Intervention de Elisabeth Borne

Commission de l'aménagement du territoire et du développement durable — Réunion du 19 novembre 2019 à 18h30
Projet de loi de finances pour 2020 — Audition de Mme élisabeth Borne ministre de la transition écologique et solidaire

Elisabeth Borne, ministre de la transition écologique et solidaire :

Monsieur le président, mesdames, messieurs les sénateurs, plus que le budget, ce sont les politiques publiques que nous menons que je voudrais vous présenter. Si je me place du point de vue de la norme des dépenses pilotables, ce qui exclut la dette et les pensions, l'effort budgétaire réel pour 2020 est en hausse de plus de 2,6 %, traduisant l'engagement du Président de la République. C'est une attente forte des Français, comme est venu le souligner le grand débat.

Le défi de la transition écologique pose des questions simples, mais les réponses peuvent être complexes. Comment se loger, se nourrir, se déplacer ? Vers quels emplois s'orienter pour le futur ? Ce défi se décline bien sûr dans les territoires, et le Président de la République a eu l'occasion de le souligner lors du Congrès des maires voilà quelques heures.

La transition écologique n'est pas du ressort de mon seul ministère. C'est un objectif transversal pour tous les ministères, qui doit irriguer toutes nos politiques publiques, donc tous les budgets. C'est ce que nous appelons le green budgeting.

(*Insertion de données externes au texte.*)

(** C40. gen-api-doc never panics, provided every parsed directory has a package, and when it
    writes a document then to the path it was given, for the nearest directory above the
    working directory that has a go.mod, and the document has a heading for every exported
    type and function and mentions every exported constant and variable that go/doc lists in
    the two packages (the variables it lists with a type excepted). *)
Theorem gen_documents args wd has_go_mod :
  (∀ dir, ParseDir source_file dir ≠ inr []) →
  ∃ o, main args wd has_go_mod = Ret o ∧
    ∀ path text, o = Wrote path text →
      (∃ program, args = [program; path]) ∧
      ∃ root below, wd = below ++ root ∧ has_go_mod root = true ∧
        (∀ b b', below = b ++ b' → b' ≠ [] → has_go_mod (b' ++ root) = false) ∧
        ∀ dir importPath, (dir, importPath) ∈ [(root, "taskrunner"); ("core" :: root, "core")] →
          ∃ name new others, ParseDir source_file dir = inr ((name, new) :: others) ∧ documents (new importPath) text.
Proof.
  intros Hp.
  assert (∀ dir importPath, ∃ w, package_text upper_wide files ParseDir dir importPath = Ret w ∧
    ∀ s, w = inr s → ∃ name new others, ParseDir source_file dir = inr ((name, new) :: others) ∧ documents (new importPath) s) as Hpk.
  { intros dir ip. unfold package_text. specialize (Hp dir).
    destruct (ParseDir source_file dir) as [e|[|[name new] l]]; [eexists; by split|done|].
    destruct (package_documented name ip (new ip)) as (r & w & -> & E & Hd). simpl. rewrite E. simpl.
    eexists. split; [done|]. intros s [= ->]. by exists name, new, l. }
  unfold GenApiDoc.main. destruct args as [|prog [|path [|]]]; [by eexists|by eexists| |by eexists].
  destruct (findRepoRoot has_go_mod wd) as [root|] eqn:Er; [|by eexists].
  destruct (find_root _ _ _ Er) as (Hg & below & Hwd & Hb).
  destruct (Hpk root "taskrunner") as (w1 & -> & H1). simpl. destruct w1 as [e|w1]; [by eexists|].
  destruct (Hpk ("core" :: root) "core") as (w2 & -> & H2). simpl. destruct w2 as [e|w2]; [by eexists|].
  destruct (MkdirAll path); [by eexists|]. destruct (WriteFile path _); [by eexists|].
  eexists. split; [done|]. intros path' text [= <- <-]. split; [by eexists|].
  exists root, below. split_and!; try done.
  intros dir ip Hin. repeat (apply elem_of_cons in Hin as [Hin|Hin]); [..|by apply elem_of_nil in Hin];
    simplify_eq.
  - destruct (H1 _ eq_refl) as (n & new & l & E & Hd). exists n, new, l. split; [done|].
    eapply documents_part; [exact Hd|]. apply part_r, part_l, part_refl.
  - destruct (H2 _ eq_refl) as (n & new & l & E & Hd). exists n, new, l. split; [done|].
    eapply documents_part; [exact Hd|]. apply part_r, part_r, part_refl.
Qed.
End gen_main.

L'eau et la biodiversité reçoivent 2,572 milliards d'euros. Les agences de l'eau ont démarré en 2019 leur onzième programme. La priorité porte sur l'adaptation au changement climatique pour préserver les ressources et accompagner les activités économiques qui en dépendent. Nous créons au 1er janvier 2020 l'Office français de la biodiversité (OFB), afin de simplifier notre organisation de préservation de la biodiversité. Ce nouvel établissement renforcera l'efficacité des politiques publiques en coordonnant les actions et en développant ses partenariats territoriaux.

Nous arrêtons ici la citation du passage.